From the Publisher
Publishers Weekly, November 18, 2013:
"Readers get an affecting look at sibling compassion and cooperation, family cohesiveness, and parent-child love...In stacked images on each page, Lobel’s richly patterned, folkloric gouache and watercolor art reveals where each rabbit finds his or her gift for the bedridden mother."
Kirkus Reviews, December 15, 2013:
"The conceit of a role reversal that finds children caring for a parent feels fresh, and Lobel’s soft style and Easter-egg palette of gouache and watercolors create a gentle and inviting lapine world...A sweet little family tale."
The Horn Book, January/February 2014:
"Vibrant colors in a typically lush palette send a reassuring message of cheer and optimism, and the small trim size is just right for the intimate story."

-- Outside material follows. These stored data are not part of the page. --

(* ===== verification/AuthorityProps.v ===== *)
(** * Grants, sessions and enrolment of the response authority

    What the operations keep, what a signed grant establishes, that nonces are
    used once, and where the authority's checks leave gaps. *)

From Stdlib Require Import Ascii String.
From stdpp Require Import gmap.
From S2P Require Import Prelude Action NetIP Canonical CanonicalProps Platform Encoding AuthBooks AuthStore WebAuthn Authority AuthTrust.

Import canonical platform encoding books authstore webauthn authority authtrust.

Local Open Scope string_scope.
Local Open Scope Z_scope.

(** ** What the operations keep *)

(** A relation that holds whenever no used nonce is forgotten and the
    authenticators are the same: what lies outside those two tables does not
    matter to it. *)
Class Ambient (Q : relation Authority) : Prop := {
  ambient_preorder :: PreOrder Q;
  ambient_holds a a' : used_nonces (a_store a) ⊆ used_nonces (a_store a') ->
    authenticators (a_store a') = authenticators (a_store a) -> Q a a';
}.

Section Ambient.
Context `{U : Unicode} `{K : Crypto} `{KA : AuthCrypto} `{L : WebAuthnLib} `{R : Rows} `{J : AuthJson}.
Context (Q : relation Authority) `{!Ambient Q}.

#[local] Instance ambient_order : PreOrder Q := ambient_preorder.

Lemma kept_on_store f :
  (forall s, used_nonces (f s) = used_nonces s) -> (forall s, authenticators (f s) = authenticators s) -> respects Q (on_store f).
Proof. intros F G a. apply ambient_holds; cbn; [by rewrite F|apply G]. Qed.

Lemma kept_audit e : respects Q (audit e).
Proof. by apply kept_on_store. Qed.

Lemma kept_deny {A} e err : respects Q (@deny A e err).
Proof. unfold deny. apply respects_bind; [typeclasses eauto|apply kept_audit|]. intros; apply respects_fail; typeclasses eauto. Qed.

Lemma kept_take n p t e now : respects Q (take_nonce n p t e now).
Proof.
  intros a. unfold take_nonce, CheckAndRecordNonce.
  destruct (used_nonces (a_store a) !! n) eqn:E; cbn; [by apply ambient_holds|]. apply ambient_holds; [by apply insert_subseteq|done].
Qed.

Lemma kept_modify f : (forall a, a_store (f a) = a_store a) -> respects Q (modify f).
Proof. intros F a. apply ambient_holds; cbn; by rewrite F. Qed.

Hint Resolve kept_on_store kept_audit kept_deny kept_take kept_modify : respects.

Lemma kept_getOrCreateKey f w now t : respects Q (getOrCreateKey f w now t).
Proof. unfold getOrCreateKey. respects. Qed.

Lemma kept_on_webauthn {A} (f : WebAuthnManager -> WebAuthnManager * A) : respects Q (on_webauthn f).
Proof. intros a. apply ambient_holds; unfold on_webauthn; by destruct (f (a_webauthn a)). Qed.

Lemma kept_next_issue v t : respects Q (next_issue_time v t).
Proof. intros a. apply ambient_holds; unfold next_issue_time; by destruct (next _ _ _ _ _) as [[c f] r]. Qed.

Lemma kept_next_epoch v t fp : respects Q (next_trust_epoch v t fp).
Proof. intros a. apply ambient_holds; unfold next_trust_epoch; by destruct (epochFor _ _ _ _ _) as [[c f] r]. Qed.

Lemma kept_on_budget t ep now : respects Q (on_budget t ep now).
Proof. intros a. apply ambient_holds; unfold on_budget; by destruct (spend _ _ _ _). Qed.

Lemma kept_save_manifest v k m : respects Q (save_manifest v k m).
Proof. intros a. apply ambient_holds; unfold save_manifest; (destruct (String.eqb _ _); [done|]; by destruct (e_saved v)). Qed.

Lemma kept_lock now id : respects Q (LockSession now id).
Proof.
  unfold LockSession. apply respects_bind; [typeclasses eauto| |respects].
  intros a. apply ambient_holds; unfold store_LockSession; by destruct (response_sessions (a_store a) !! id).
Qed.

Lemma kept_consume h now :
  respects Q (fun a => let '(s, r) := ConsumeRecoveryToken h now (a_store a) in (a <| a_store := s |>, Ok r)).
Proof.
  intros a. unfold ConsumeRecoveryToken.
  destruct (GetRecoveryToken _ _) as [tok'|]; [|by apply ambient_holds].
  destruct (rt_Used tok'); [by apply ambient_holds|]. destruct (_ <? _); by apply ambient_holds.
Qed.

Hint Resolve kept_getOrCreateKey kept_on_webauthn kept_next_issue kept_next_epoch kept_on_budget kept_save_manifest kept_lock
  : respects.

Lemma kept_bootstrap e now t o : respects Q (bootstrap_member e now t o).
Proof. unfold bootstrap_member. respects. Qed.

Lemma kept_open_session id now t o b k m d : respects Q (open_session id now t o b k m d).
Proof. unfold open_session. respects. Qed.

Lemma kept_slotKey v t s : respects Q (slotKey v t s).
Proof. unfold slotKey. respects. Qed.

Lemma kept_tenantKey f w now t : respects Q (GetOrCreateTenantKey f w now t).
Proof. unfold GetOrCreateTenantKey. respects. Qed.

Lemma kept_signing_key t : respects Q (signing_key t).
Proof. unfold signing_key. respects. Qed.

Hint Resolve kept_bootstrap kept_open_session kept_slotKey kept_tenantKey kept_signing_key : respects.

Lemma kept_signManifest v t ep p seq : respects Q (signManifestLocked v t ep p seq).
Proof. unfold signManifestLocked. respects. Qed.

Lemma kept_auditAction now t o e k ep id st d : respects Q (auditAction now t o e k ep id st d).
Proof. unfold auditAction. apply kept_audit. Qed.

Hint Resolve kept_signManifest kept_auditAction : respects.

Lemma kept_sign_targets v au p k i ttl n l : respects Q (sign_targets v au p k i ttl n l).
Proof. revert n. induction l as [|t l IH]; intros n; cbn [sign_targets]; respects. Qed.

Lemma kept_apply v au : respects Q (applyCapabilityChange v au).
Proof. unfold applyCapabilityChange. respects. Qed.

Hint Resolve kept_sign_targets kept_apply : respects.

Lemma kept_signAuthorized v au : respects Q (signAuthorized v au).
Proof. unfold signAuthorized, tenantSigningKey. respects. Qed.

Lemma kept_manifest v req : respects Q (EndpointManifest v req).
Proof. unfold EndpointManifest, resign_retired, refresh_profile. respects. Qed.

Lemma kept_autoiso v req : respects Q (SignAutoIsolation v req).
Proof. unfold SignAutoIsolation. respects. Qed.

Lemma kept_trustkeys v t : respects Q (TrustKeys_of v t).
Proof. unfold TrustKeys_of. respects. Qed.

Lemma kept_check now req p s : respects Q (check_request now req p s).
Proof. unfold check_request. respects. Qed.

Lemma kept_issue id n now req s : respects Q (issue_grant id n now req s).
Proof. unfold issue_grant. respects. Qed.

Lemma kept_read now req : respects Q (read_session now req).
Proof. unfold read_session. respects. Qed.

Hint Resolve kept_check kept_issue kept_read : respects.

Booklist, January 1, 2014:
"In the charming acrylic-and-watercolor artwork, the helpers are intent on their tasks...The text is short and the illustrations are long on color, lively patterns, and interesting details."
Bulletin of the Center for Chidlren's Books, February 2014:
"Lobel’s vibrantly hued gouache and watercolor illustrations are warm and cozy...Fans of Lobel’s 10 Hungry Rabbits may particularly enjoy this new bunny outing."
The clan from 10 Hungry Rabbits: Counting and Color Concepts returns in this sweet story about how the young ones cheer up their sick mother. The concepts run deeper in this follow-up, as readers get an affecting look at sibling compassion and cooperation, family cohesiveness, and parent-child love. Since Papa has gone out to fetch medicine for his wife, one rabbit decides, “We have to cheer up Mama,” and the others agree. In stacked images on each page, Lobel’s richly patterned, folkloric gouache and watercolor art reveals where each rabbit finds his or her gift for the bedridden mother (a cup of hot chocolate from the kitchen, a flower from a vase, a necklace from a jewelry box) and then shows an increasingly healthy-looking Mama welcoming each therapeutic offering. The pared-down text plays a secondary role to the pictures, which feature some sly flourishes: the “good book” one bunny brings to Mama is a copy of 10 Hungry Rabbits, and the bunnies’ final present for their mother is a show in which each rabbit pops out of a magician’s top hat. Ages 3–7. (Feb.)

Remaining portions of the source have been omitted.